(** Modelled from the spec: initializeY, missing from the sources. "State
    initialization from a seed deterministically fills all 624 words via a
    linear recurrence over the seed value"; "Re-seeding replaces seed and
    forces full regeneration", that is, the next word is requested with
    index == 624. *)
Definition initializeY (g : RandomGenerator) : RandomGenerator :=
  {| _seed := _seed g; _index := 624; _y := seed_words (_seed g) |}.

(** Modelled from the spec: getNextRnd, missing from the sources. "when a
    word is requested with index == 624, the entire 624-word array is
    regenerated in one deterministic batch (twist) from the current array
    contents, and index resets to 0"; "nextWord returns tempered words in
    order". *)
Definition getNextRnd (g : RandomGenerator) : Z * RandomGenerator :=
  let g := if (_index g =? 624)%Z
           then {| _seed := _seed g; _index := 0; _y := twist (_y g) |}
           else g in
  (temper (nth (Z.to_nat (_index g)) (_y g) 0),
   {| _seed := _seed g; _index := _index g + 1; _y := _y g |}).

(** [explicit RandomGenerator ( const unsigned int seed ) :
     _seed ( seed ), _index ( 624 ), _y ( 624 ) { initializeY(); }] *)
Definition RandomGenerator_new (seed : Z) : RandomGenerator :=
  initializeY {| _seed := seed; _index := 624; _y := repeat 0 624 |}.

(** [void reSeed ( const unsigned int newSeed )] *)
Definition reSeed (newSeed : Z) (g : RandomGenerator) : RandomGenerator :=
  initializeY {| _seed := newSeed; _index := _index g; _y := _y g |}.

(** The next [n] raw words of a generator. *)
Fixpoint draws (n : nat) (g : RandomGenerator) : list Z :=
  match n with
  | O => []
  | S n' => let (w, g') := getNextRnd g in w :: draws n' g'
  end.

(** The generator objects of a program, by address, and a member function
    called on one of them. *)
Definition instances : Type := nat -> option RandomGenerator.

Definition call_on (this : nat) (f : RandomGenerator -> RandomGenerator)
    (h : instances) : instances :=
  fun a => if Nat.eqb a this then option_map f (h a) else h a.

End MersenneTwister.

(* ------------------------------------------------------------------------- *)
(** ** probDistributionFunction.h *)

Section ProbDistribution.

Context {A : Type} {RT : RealType A}.

Local Open Scope num_scope.

(** [std::map< RealType, RealType >]: the entries in ascending order of the
    keys, two keys being the same entry when neither is less than the
    other. *)
Definition std_map : Type := list (A * A).

(** [m.begin()], when there is an entry. *)
Definition map_begin (m : std_map) : option (A * A) :=
  match m with
  | [] => None
  | e :: _ => Some e
  end.

(** [m[k] = v] *)
Fixpoint map_assign (k v : A) (m : std_map) : std_map :=
  match m with
  | [] => [(k, v)]
  | (k', v') :: m' =>
      if k <? k' then (k, v) :: (k', v') :: m'
      else if k' <? k then (k', v') :: map_assign k v m'
      else (k', v) :: m'
  end.

Fixpoint map_find (k : A) (m : std_map) : option A :=
  match m with
  | [] => None
  | (k', v') :: m' =>
      if k <? k' then None
      else if k' <? k then map_find k m'
      else Some v'
  end.

(** Base class for probability distributions in 1D or 2D. The last field
    is not a member: it records whether computePDFdistTo has run on the
    object. *)
Record ProbDistributionFunctionAnyD : Type := {
  _nSamples : Z;
  _L2Dist : A;
  _LInfDist : A;
  _CvMDist : A;
  compared : bool
}.

Definition numSamples (p : ProbDistributionFunctionAnyD) : Z := _nSamples p.

(** unscaled L2 distance to another PDF (if it has been computed on a
    derived class) *)
Definition getL2Dist (p : ProbDistributionFunctionAnyD) : A := _L2Dist p.

(** unscaled L infinity (Kolmogorov-Smirnov) distance to another PDF (if it
    has been computed on a derived class) *)
Definition getLInfDist (p : ProbDistributionFunctionAnyD) : A := _LInfDist p.

Definition getKSDist (p : ProbDistributionFunctionAnyD) : A := _LInfDist p.

(** unscaled Cramer-von Mises (L2-type) distance to another PDF (if it has
    been computed on a derived class) *)
Definition getCvMDist (p : ProbDistributionFunctionAnyD) : A := _CvMDist p.

(** A call of one of these getters, as a call that could throw: the bodies
    are a single [return] of the member. *)
Definition call_getter (getter : ProbDistributionFunctionAnyD -> A)
    (p : ProbDistributionFunctionAnyD) : outcome A :=
  Ret (getter p).

(** Modelled from the spec: the sample-size factor of the scaled accessors,
    whose bodies (probDistributionFunction.cpp) are missing from the
    sources. "Scaled accessors apply a sample-size factor
    sqrt(n0·n1/(n0+n1))". *)
Definition scale_factor (n0 n1 : Z) : A :=
  num_sqrt (num_of_Z (n0 * n1) / num_of_Z (n0 + n1)).

(** Modelled from the spec: a scaled accessor of the base class, missing
    from the sources. "PreconditionViolation: requesting scaled distances
    before computeDistanceTo has been invoked". *)
Definition scaled_distance (field : ProbDistributionFunctionAnyD -> A)
    (this other : ProbDistributionFunctionAnyD) : outcome A :=
  if compared this
  then Ret (scale_factor (_nSamples this) (_nSamples other) * field this)
  else Throw PreconditionViolation.

Definition AnyD_getScaledKSDistanceTo := scaled_distance _LInfDist.

(** Probability distributions in 1D. *)
Record ProbDistributionFunction1D : Type := {
  base : ProbDistributionFunctionAnyD;
  _pdf : std_map
}.

Definition getPdf (p : ProbDistributionFunction1D) : std_map := _pdf p.

(** measure used in Kolmogorov-Smirnov test: the body in the header
    forwards to the base class. *)
Definition getScaledKSDistanceTo (this other : ProbDistributionFunction1D)
    : outcome A :=
  AnyD_getScaledKSDistanceTo (base this) (base other).

(** Modelled from the spec: the two other scaled accessors, declared in the
    header and missing from the sources, with the same factor and the same
    precondition. *)
Definition getScaledCvMDistanceTo (this other : ProbDistributionFunction1D)
    : outcome A :=
  scaled_distance _CvMDist (base this) (base other).

Definition getScaledL2DistanceTo (this other : ProbDistributionFunction1D)
    : outcome A :=
  scaled_distance _L2Dist (base this) (base other).

Section Compare.

(** The three distances of two cumulative tables (§4.4 of the
    specification; the body of computePDFdistTo is missing from the
    sources). *)
Variable distances : std_map -> std_map -> A * A * A.
(** * mc_att_control: multicopter attitude / rate controller

    Shallow embedding of [src/modules/mc_att_control/mc_att_control_main.cpp]
    and the properties of its sensor-correction pipeline, throttle PID
    attenuation, landing-gear logic, state-space altitude controller,
    mission sequencer and output publisher.

    The C++ [float] is kept abstract behind the interface [FloatOps], which
    lists exactly the operations the source uses.  The controller code is
    embedded once, over that interface, and run at the instance [b32_ops]:
    IEEE-754 binary32 with round-to-nearest-even, built from the Standard
    Library's [SpecFloat] ([prec = 24], [emax = 128]).  It computes, and it
    has NaN and the infinities.  The properties that only depend on the
    control flow are proved over the interface; those that depend on the
    arithmetic are proved of binary32, rounding included. *)

From Stdlib Require Import ZArith Bool List Lia.
From Stdlib Require Import Floats.SpecFloat.
Import ListNotations.

Set Implicit Arguments.

(** ** The [float] interface *)

Class FloatOps (F : Type) : Type := {
  fadd : F -> F -> F;
  fsub : F -> F -> F;
  fmul : F -> F -> F;
  fdiv : F -> F -> F;
  fneg : F -> F;
  fabsf : F -> F;
  (** [a < b] and [a <= b]; [a > b] is [flt b a], [a >= b] is [fle b a]. *)
  flt : F -> F -> bool;
  fle : F -> F -> bool;
  (** [PX4_ISFINITE] and [isnan]. *)
  fisfinite : F -> bool;
  fisnan : F -> bool;
  (** The decimal literal [m / 10^k]: [fdec 25 2] is [0.25f]. *)
  fdec : Z -> nat -> F
}.

Declare Scope float_scope.
Delimit Scope float_scope with fl.
Infix "+" := fadd : float_scope.
Infix "-" := fsub : float_scope.
Infix "*" := fmul : float_scope.
Infix "/" := fdiv : float_scope.
Notation "- x" := (fneg x) : float_scope.
Infix "<?" := flt : float_scope.
Infix "<=?" := fle : float_scope.
Notation "a >? b" := (flt b a) (only parsing) : float_scope.
Notation "a >=? b" := (fle b a) (only parsing) : float_scope.
(** The processors [ps], called one after the other on the request while
    the accumulated context at [d] grows from [acc], return the mappings
    [ms]. *)
Fixpoint returns_in_order (request : PyVal) (h : Heap) (d : loc) (acc : Ctx)
    (ps : list Processor) (ms : list Ctx) : Prop :=
  match ps, ms with
  | [], [] => True
  | p :: ps', m :: ms' =>
      proc_call p request (<[d := ODict acc]> h) = Ok m
      /\ returns_in_order request h d (merge acc m) ps' ms'
  | _, _ => False
  end.

Definition processor_events (ps : list Processor) (ms : list Ctx) : list Event :=
  zip_with EvProcessor (proc_name <$> ps) ms.

(** Where the middleware finds or puts the accumulated context of the
    request at [l]: the dict's location, its initial content, and the
    heap the processors start in.  Without an entry a new empty dict is
    stored under [REQUEST_CONTEXT_KEY]; an existing dict is kept. *)
Inductive entry_state (w : World) (l : loc) (store : Ctx) (app : nat) :
    loc -> Ctx -> Heap -> Prop :=
| entry_absent :
    store !! REQUEST_CONTEXT_KEY = None ->
    entry_state w l store app (fresh (dom (heap w))) ∅
      (<[l := ORequest (<[REQUEST_CONTEXT_KEY := VRef (fresh (dom (heap w)))]> store) app]>
         (<[fresh (dom (heap w)) := ODict ∅]> (heap w)))
| entry_present (d : loc) (acc : Ctx) :
    store !! REQUEST_CONTEXT_KEY = Some (VRef d) ->
    heap w !! d = Some (ODict acc) ->
    entry_state w l store app d acc (heap w).

(** The dict a request holds under [REQUEST_CONTEXT_KEY]: its location
    and its items. *)
Definition accumulated_context (h : Heap) (request : loc) : option (loc * Ctx) :=
  match obj_at h request with
  | ORequest store _ =>
      match store !! REQUEST_CONTEXT_KEY with
      | Some (VRef d) =>
          match obj_at h d with
          | ODict m => Some (d, m)
          | _ => None
          end
      | _ => None
      end
  | _ => None
  end.

(** ** A small application, for the examples

    One template [t.html] that prints the value of [x]; two processors
    that both contribute the key [a]; an application 0 that was set up
    with them and an application 1 that was not set up at all. *)

Definition ex_print (c : Ctx) : Outcome string :=
  match c !! "x" with
  | Some (VInt 1) => Ok "1"
  | Some (VInt 2) => Ok "2"
  | Some (VStr s) => Ok s
  | _ => Ok EmptyString
  end.

Definition ex_template : Template := mkTemplate "t.html" ex_print ex_print.

Definition ex_env : Environment :=
  mkEnvironment true
    (fun name => if String.eqb name "t.html" then Ok ex_template
                 else Raise (TemplateNotFound name)).

Definition ex_p1 : Processor := mkProcessor "p1" (fun _ _ => Ok {[ "a" := VInt 1 ]}).
Definition ex_p2 : Processor := mkProcessor "p2" (fun _ _ => Ok {[ "a" := VInt 2 ]}).

Definition ex_config (app : nat) : Config :=
  match app with
  | O => {[ APP_KEY := AEnv ex_env;
            APP_CONTEXT_PROCESSORS_KEY := AProcessors [ex_p1; ex_p2] ]}
  | _ => ∅
  end.

(** Objects: 1 a fresh request of application 0; 2 the context
    [{'x': 1}]; 3 a request of application 1; 4 an instance of a
    handler class that keeps some request in an attribute [request];
    5 a class-based view serving request 1; 6 a complete response;
    7 an accumulated context [{'x': 1, 'a': 0}]; 8 a request of
    application 0 whose store holds 7; 9 the context [{'x': 2}]. *)
Definition ex_heap : Heap :=
  {[ 1%positive := ORequest ∅ 0;
     2%positive := ODict {[ "x" := VInt 1 ]};
     3%positive := ORequest ∅ 1;
     4%positive := OInstance "Handlers" (Some (VRef 3));
     5%positive := OView "aiohttp.web_urldispatcher.View" (VRef 1);
     6%positive := OResponse (mkResponse 204 "text/plain" None None);
     7%positive := ODict {[ "x" := VInt 1; "a" := VInt 0 ]};
     8%positive := ORequest {[ REQUEST_CONTEXT_KEY := VRef 7 ]} 0;
     9%positive := ODict {[ "x" := VInt 2 ]} ]}.

Definition ex_world : World := mkWorld ex_heap [].

(** Handlers: one returns the context 2, one returns the response 6. *)
Definition ex_context_handler : Handler :=
  mkHandler true (fun _ => ret (VRef 2)).
Definition ex_response_handler : Handler :=
  mkHandler false (fun _ => ret (VRef 6)).


(** ** Vocabulary of the further properties *)

(** Objects that exist stay as they are when objects are added. *)
Definition extends (h h' : Heap) : Prop :=
  forall (l : loc) (o : Obj), h !! l = Some o -> h' !! l = Some o.

(** The items [render_template] takes from the context it is given:
    none for [None], those of the mapping otherwise. *)
Definition context_items (h : Heap) (context : PyVal) : option Ctx :=
  match context with
  | VNone => Some ∅
  | _ => mapping_items h context
  end.

(** A value that is immediate or refers to an object of the heap. *)
Definition in_heap (h : Heap) (v : PyVal) : Prop :=
  match v with
  | VRef l => is_Some (h !! l)
  | _ => True
  end.

(** ** Bootstrap: [setup] *)

(** Modelled from the spec: a value the engine is given as an option or
    holds as a global or as a filter.  [EApplication] stands for the
    application object [setup] is called on. *)
Inductive EngineVal :=
| EBool (b : bool)
| EValue (v : PyVal)
| ECallable (name : string)
| EApplication.

(** Modelled from the spec: the environment object of the engine as
    [setup] sees it: what the rendering functions use of it, and its
    registries of globals and filters. *)
Record EnvObject := mkEnvObject {
  env_handle : Environment;
  env_globals : gmap string EngineVal;
  env_filters : gmap string EngineVal
}.

(** Modelled from the spec: the application object of the host
    framework, a key-value store and a list of registered middlewares. *)
Inductive Middleware :=
| ContextProcessorsMiddleware
| OtherMiddleware (name : string).

Record Application := mkApplication {
  app_state : Config;
  app_middlewares : list Middleware
}.

Section Setup.

(** Modelled from the spec: the constructor of the engine's environment,
    called with positional arguments, [enable_async] and keyword
    options; it may fail. *)
Variable jinja2_Environment :
  list EngineVal -> bool -> gmap string EngineVal -> Outcome EnvObject.

(** The built-in helpers of [aiohttp_jinja2.helpers]. *)
Variable GLOBAL_HELPERS : gmap string EngineVal.

(** [setup(app, *args, app_key=APP_KEY, context_processors=(),
    filters=None, default_helpers=True, enable_async=True, **kwargs)]:
    the outcome, and the application as the call leaves it. *)
Definition setup (app : Application) (args : list EngineVal)
    (app_key : option string) (context_processors : list Processor)
    (filters : option (gmap string EngineVal))
    (default_helpers enable_async : option bool)
    (kwargs : gmap string EngineVal) : Outcome EnvObject * Application :=
  let app_key := default APP_KEY app_key in
  let default_helpers := default true default_helpers in
  let enable_async := default true enable_async in
  let kwargs := match kwargs !! "autoescape" with
                | Some _ => kwargs
                | None => <["autoescape" := EBool true]> kwargs
                end in
  match jinja2_Environment args enable_async kwargs with
  | Raise e => (Raise e, app)
  | Ok env =>
      let globals := if default_helpers then GLOBAL_HELPERS ∪ env_globals env
                     else env_globals env in
      let filters := match filters with
                     | Some f => f ∪ env_filters env
                     | None => env_filters env
                     end in
      let state := <[app_key := AEnv (env_handle env)]> (app_state app) in
      let app :=
        match context_processors with
        | [] => mkApplication state (app_middlewares app)
        | _ :: _ =>
            mkApplication
              (<[APP_CONTEXT_PROCESSORS_KEY := AProcessors context_processors]> state)
              (app_middlewares app ++ [ContextProcessorsMiddleware])
        end in
      let globals := <["app" := EApplication]> globals in
      (Ok (mkEnvObject (env_handle env) globals filters), app)
  end.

——

• EXERCISE DETAILS:
In the listing above, the lines from the one containing "is_Some (h !! l)" through the one containing "(filters : option" must be set down exactly, with no other lines.

• TASK SOLUTION:
  | VRef l => is_Some (h !! l)
  | _ => True
  end.

(** ** Bootstrap: [setup] *)

(** Modelled from the spec: a value the engine is given as an option or
    holds as a global or as a filter.  [EApplication] stands for the
    application object [setup] is called on. *)
Inductive EngineVal :=
| EBool (b : bool)
| EValue (v : PyVal)
| ECallable (name : string)
| EApplication.

(** Modelled from the spec: the environment object of the engine as
    [setup] sees it: what the rendering functions use of it, and its
    registries of globals and filters. *)
Record EnvObject := mkEnvObject {
  env_handle : Environment;
  env_globals : gmap string EngineVal;
  env_filters : gmap string EngineVal
}.

(** Modelled from the spec: the application object of the host
    framework, a key-value store and a list of registered middlewares. *)
Inductive Middleware :=
| ContextProcessorsMiddleware
| OtherMiddleware (name : string).

Record Application := mkApplication {
  app_state : Config;
  app_middlewares : list Middleware
}.

Section Setup.

(** Modelled from the spec: the constructor of the engine's environment,
    called with positional arguments, [enable_async] and keyword
    options; it may fail. *)
Variable jinja2_Environment :
  list EngineVal -> bool -> gmap string EngineVal -> Outcome EnvObject.

(** The built-in helpers of [aiohttp_jinja2.helpers]. *)
Variable GLOBAL_HELPERS : gmap string EngineVal.

(** [setup(app, *args, app_key=APP_KEY, context_processors=(),
    filters=None, default_helpers=True, enable_async=True, **kwargs)]:
    the outcome, and the application as the call leaves it. *)
Definition setup (app : Application) (args : list EngineVal)
    (app_key : option string) (context_processors : list Processor)
    (filters : option (gmap string EngineVal))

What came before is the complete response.